→ **Exercise objective**: Locate the line bearing "(** * The pitch" in the material below, then reproduce it and each following line up to and including the line bearing "[process] methods) and".

→ **Entries shown**:
====

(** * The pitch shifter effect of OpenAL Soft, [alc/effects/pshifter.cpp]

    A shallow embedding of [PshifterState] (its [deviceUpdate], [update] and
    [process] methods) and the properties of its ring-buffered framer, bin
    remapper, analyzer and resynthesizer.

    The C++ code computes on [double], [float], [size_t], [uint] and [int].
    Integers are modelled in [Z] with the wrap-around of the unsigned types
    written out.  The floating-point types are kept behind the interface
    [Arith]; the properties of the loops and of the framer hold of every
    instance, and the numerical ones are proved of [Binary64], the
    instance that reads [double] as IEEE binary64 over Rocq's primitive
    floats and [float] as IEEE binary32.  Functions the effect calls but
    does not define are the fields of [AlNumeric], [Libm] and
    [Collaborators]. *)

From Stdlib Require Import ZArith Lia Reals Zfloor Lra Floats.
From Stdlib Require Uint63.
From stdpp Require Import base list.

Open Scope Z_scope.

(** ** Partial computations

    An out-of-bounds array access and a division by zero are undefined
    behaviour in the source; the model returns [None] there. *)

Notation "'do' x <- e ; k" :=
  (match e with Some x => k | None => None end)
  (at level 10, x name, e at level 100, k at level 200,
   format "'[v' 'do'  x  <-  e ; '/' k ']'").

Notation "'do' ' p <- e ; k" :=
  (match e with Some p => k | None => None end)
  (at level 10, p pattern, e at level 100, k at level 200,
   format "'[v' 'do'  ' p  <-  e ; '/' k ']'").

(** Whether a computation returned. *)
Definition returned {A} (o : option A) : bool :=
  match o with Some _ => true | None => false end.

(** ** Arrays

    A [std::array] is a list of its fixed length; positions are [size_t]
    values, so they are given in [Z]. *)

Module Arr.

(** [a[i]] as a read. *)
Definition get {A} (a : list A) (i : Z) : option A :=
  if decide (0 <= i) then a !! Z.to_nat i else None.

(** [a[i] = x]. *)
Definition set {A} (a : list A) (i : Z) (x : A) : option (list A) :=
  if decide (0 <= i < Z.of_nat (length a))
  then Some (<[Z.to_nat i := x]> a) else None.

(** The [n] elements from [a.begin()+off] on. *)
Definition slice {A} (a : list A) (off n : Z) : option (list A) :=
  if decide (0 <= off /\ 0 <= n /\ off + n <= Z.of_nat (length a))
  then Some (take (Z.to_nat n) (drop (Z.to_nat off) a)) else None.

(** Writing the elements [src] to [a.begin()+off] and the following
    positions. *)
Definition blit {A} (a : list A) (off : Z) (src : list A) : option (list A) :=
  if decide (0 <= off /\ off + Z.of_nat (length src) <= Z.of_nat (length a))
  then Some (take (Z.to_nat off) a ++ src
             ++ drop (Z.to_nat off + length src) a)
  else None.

====

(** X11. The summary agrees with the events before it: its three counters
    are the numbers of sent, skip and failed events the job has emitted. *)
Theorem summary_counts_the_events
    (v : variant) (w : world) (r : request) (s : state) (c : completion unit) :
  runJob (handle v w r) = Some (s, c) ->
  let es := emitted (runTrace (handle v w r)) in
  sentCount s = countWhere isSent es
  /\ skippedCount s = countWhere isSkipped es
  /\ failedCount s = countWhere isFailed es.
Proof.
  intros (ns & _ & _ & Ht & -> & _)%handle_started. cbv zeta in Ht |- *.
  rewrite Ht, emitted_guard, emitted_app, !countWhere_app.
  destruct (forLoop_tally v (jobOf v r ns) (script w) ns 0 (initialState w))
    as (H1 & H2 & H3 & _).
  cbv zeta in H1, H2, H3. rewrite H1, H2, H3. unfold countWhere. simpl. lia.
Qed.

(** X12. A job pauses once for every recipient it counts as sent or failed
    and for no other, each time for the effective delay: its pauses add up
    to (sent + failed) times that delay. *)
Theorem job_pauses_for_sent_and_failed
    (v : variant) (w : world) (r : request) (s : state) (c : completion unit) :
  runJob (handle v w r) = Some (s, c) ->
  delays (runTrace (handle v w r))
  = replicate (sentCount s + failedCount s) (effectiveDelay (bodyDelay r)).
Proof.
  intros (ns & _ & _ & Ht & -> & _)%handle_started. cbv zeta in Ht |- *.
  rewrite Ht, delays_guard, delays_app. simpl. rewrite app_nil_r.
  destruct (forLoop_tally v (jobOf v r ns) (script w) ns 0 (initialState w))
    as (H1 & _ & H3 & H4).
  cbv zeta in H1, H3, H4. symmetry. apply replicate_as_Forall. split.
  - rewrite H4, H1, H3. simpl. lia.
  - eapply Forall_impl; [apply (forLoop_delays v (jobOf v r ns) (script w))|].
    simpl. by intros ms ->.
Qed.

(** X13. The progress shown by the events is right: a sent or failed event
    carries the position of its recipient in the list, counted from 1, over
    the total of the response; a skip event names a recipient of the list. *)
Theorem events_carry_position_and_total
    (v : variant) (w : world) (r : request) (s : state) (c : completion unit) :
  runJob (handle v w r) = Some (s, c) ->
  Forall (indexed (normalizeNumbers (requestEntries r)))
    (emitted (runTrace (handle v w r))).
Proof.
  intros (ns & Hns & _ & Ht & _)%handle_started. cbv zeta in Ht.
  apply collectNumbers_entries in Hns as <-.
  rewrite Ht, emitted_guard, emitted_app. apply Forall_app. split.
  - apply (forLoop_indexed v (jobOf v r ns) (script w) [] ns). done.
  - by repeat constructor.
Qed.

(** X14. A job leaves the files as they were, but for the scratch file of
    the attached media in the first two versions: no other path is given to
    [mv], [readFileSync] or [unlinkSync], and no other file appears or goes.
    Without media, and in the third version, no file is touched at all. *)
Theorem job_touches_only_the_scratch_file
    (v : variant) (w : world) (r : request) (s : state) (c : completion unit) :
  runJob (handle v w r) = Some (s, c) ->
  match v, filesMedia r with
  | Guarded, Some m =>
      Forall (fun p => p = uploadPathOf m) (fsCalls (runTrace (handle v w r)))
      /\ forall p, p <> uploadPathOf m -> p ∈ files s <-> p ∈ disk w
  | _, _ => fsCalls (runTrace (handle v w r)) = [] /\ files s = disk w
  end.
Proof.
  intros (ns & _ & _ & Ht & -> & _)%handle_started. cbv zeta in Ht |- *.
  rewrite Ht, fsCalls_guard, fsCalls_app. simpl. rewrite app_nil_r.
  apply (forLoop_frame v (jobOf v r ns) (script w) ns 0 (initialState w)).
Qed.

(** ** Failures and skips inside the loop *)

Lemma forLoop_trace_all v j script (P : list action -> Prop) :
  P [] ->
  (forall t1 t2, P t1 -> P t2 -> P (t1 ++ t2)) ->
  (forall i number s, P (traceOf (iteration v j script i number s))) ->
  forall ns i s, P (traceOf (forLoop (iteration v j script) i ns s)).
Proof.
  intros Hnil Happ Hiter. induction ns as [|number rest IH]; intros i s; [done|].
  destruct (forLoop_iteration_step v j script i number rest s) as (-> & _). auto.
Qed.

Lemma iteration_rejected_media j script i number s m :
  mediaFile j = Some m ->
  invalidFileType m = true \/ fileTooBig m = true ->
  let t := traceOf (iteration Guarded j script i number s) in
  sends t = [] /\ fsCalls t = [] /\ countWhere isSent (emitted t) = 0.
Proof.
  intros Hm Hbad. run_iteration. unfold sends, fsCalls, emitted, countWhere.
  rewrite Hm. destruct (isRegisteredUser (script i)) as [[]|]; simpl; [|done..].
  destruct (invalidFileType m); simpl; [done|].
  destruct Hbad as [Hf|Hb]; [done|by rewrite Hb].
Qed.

====

→ **Response**:
(** * The pitch shifter effect of OpenAL Soft, [alc/effects/pshifter.cpp]

    A shallow embedding of [PshifterState] (its [deviceUpdate], [update] and
    [process] methods) and the properties of its ring-buffered framer, bin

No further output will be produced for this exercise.